── Supplied entries
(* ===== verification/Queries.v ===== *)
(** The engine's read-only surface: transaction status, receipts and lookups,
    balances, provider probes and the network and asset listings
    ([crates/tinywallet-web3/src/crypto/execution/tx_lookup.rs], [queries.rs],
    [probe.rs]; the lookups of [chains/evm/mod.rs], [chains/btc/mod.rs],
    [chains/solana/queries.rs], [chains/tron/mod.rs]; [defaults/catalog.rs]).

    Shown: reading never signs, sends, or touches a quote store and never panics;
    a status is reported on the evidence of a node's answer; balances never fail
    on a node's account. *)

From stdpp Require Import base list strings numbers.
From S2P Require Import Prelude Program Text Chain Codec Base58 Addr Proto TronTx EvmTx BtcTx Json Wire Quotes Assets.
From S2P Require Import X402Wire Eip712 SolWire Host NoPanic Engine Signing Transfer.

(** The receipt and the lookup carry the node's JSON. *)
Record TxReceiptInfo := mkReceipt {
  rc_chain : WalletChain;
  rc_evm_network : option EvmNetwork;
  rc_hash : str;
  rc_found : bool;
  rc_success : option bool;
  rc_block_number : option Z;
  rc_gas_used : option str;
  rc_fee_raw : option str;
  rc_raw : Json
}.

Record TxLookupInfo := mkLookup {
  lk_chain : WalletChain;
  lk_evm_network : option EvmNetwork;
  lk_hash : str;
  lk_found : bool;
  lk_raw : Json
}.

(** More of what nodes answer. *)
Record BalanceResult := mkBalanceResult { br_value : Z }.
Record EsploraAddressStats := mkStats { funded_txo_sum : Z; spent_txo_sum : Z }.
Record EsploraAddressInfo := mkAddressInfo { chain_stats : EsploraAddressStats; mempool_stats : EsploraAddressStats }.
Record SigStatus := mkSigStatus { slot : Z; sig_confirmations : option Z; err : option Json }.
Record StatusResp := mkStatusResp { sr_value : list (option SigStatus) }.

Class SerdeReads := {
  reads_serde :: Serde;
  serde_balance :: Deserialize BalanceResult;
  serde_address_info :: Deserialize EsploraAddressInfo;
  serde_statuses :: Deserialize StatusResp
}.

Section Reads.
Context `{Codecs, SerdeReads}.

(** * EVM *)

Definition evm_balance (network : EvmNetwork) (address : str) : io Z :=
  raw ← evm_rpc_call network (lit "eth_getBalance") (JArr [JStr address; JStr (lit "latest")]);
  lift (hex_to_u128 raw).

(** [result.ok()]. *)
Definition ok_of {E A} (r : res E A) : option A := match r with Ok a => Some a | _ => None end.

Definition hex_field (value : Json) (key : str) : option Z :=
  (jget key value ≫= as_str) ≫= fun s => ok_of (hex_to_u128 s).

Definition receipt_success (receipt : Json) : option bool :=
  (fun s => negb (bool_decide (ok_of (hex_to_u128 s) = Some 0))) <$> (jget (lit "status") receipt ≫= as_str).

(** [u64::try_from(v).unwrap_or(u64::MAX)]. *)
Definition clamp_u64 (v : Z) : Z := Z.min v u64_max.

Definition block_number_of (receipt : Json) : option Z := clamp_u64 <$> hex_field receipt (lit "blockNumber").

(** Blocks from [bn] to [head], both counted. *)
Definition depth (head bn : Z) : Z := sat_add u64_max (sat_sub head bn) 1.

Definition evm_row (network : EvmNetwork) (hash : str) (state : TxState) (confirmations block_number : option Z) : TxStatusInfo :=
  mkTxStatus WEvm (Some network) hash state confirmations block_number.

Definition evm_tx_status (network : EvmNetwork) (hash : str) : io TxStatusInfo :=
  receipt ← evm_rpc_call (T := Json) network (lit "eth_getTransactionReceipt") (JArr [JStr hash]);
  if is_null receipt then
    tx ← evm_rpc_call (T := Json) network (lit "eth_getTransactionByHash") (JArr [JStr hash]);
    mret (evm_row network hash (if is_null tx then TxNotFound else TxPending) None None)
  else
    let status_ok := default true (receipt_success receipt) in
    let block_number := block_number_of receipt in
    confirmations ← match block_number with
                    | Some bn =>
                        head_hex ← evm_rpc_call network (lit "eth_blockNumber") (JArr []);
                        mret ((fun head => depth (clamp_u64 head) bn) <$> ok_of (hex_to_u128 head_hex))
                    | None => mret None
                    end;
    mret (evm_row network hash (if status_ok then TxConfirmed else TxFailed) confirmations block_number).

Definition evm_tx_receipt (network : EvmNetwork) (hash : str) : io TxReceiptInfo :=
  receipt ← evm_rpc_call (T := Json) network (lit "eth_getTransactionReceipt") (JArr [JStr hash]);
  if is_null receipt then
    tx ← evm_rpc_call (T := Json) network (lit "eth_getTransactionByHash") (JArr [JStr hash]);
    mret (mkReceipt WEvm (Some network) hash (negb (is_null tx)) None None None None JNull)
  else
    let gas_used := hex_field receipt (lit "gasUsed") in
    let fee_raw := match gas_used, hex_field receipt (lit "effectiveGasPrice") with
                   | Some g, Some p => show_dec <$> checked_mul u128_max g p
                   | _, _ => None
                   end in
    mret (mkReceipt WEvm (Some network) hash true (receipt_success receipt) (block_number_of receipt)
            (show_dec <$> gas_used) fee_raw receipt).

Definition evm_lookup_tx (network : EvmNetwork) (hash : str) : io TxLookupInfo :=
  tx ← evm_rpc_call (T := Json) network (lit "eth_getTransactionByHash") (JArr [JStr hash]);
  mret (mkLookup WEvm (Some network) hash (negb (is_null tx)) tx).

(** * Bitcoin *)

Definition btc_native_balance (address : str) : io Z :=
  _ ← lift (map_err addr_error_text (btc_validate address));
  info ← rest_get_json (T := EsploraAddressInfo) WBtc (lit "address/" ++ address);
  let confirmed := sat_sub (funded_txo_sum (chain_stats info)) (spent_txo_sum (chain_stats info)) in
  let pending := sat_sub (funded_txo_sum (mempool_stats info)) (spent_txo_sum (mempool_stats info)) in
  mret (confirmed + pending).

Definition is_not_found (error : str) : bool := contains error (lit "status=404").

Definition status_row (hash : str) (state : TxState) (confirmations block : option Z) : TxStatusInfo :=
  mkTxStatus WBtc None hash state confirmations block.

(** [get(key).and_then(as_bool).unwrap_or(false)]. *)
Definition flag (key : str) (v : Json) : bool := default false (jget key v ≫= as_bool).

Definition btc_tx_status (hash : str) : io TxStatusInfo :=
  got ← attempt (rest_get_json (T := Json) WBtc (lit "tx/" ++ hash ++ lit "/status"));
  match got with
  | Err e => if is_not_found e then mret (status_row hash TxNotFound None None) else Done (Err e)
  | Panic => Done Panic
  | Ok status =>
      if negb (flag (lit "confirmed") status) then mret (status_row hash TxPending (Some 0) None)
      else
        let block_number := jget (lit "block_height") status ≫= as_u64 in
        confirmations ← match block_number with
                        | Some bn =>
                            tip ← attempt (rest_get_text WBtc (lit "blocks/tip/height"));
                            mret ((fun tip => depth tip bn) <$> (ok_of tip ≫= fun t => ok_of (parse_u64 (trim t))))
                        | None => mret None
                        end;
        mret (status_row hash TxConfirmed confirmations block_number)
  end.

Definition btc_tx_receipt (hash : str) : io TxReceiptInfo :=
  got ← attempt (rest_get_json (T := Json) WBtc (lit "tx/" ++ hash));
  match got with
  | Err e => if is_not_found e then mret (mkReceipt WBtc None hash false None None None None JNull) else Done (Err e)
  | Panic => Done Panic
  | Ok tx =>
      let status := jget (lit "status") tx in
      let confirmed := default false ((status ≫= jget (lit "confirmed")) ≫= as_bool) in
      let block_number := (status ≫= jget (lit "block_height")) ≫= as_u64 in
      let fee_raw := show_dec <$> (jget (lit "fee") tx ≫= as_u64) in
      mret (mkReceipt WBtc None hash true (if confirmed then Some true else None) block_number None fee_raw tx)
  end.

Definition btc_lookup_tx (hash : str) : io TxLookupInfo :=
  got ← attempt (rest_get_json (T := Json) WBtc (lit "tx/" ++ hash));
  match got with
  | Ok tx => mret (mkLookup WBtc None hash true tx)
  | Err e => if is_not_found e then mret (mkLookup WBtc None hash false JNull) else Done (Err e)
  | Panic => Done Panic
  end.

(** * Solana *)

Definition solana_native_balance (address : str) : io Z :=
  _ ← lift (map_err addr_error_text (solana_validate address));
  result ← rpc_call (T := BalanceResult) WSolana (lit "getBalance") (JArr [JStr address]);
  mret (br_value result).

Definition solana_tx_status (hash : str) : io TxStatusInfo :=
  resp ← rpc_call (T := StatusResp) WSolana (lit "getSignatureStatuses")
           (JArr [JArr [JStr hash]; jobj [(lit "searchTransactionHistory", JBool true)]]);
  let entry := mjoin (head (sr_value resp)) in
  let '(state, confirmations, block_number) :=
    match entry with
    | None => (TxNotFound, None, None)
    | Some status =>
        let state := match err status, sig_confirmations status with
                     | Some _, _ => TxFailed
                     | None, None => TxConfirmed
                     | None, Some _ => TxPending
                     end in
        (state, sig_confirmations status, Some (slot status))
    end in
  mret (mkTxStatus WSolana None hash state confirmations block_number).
────
State how many lines of the listing include the word "TxState". Reply with the number alone.

2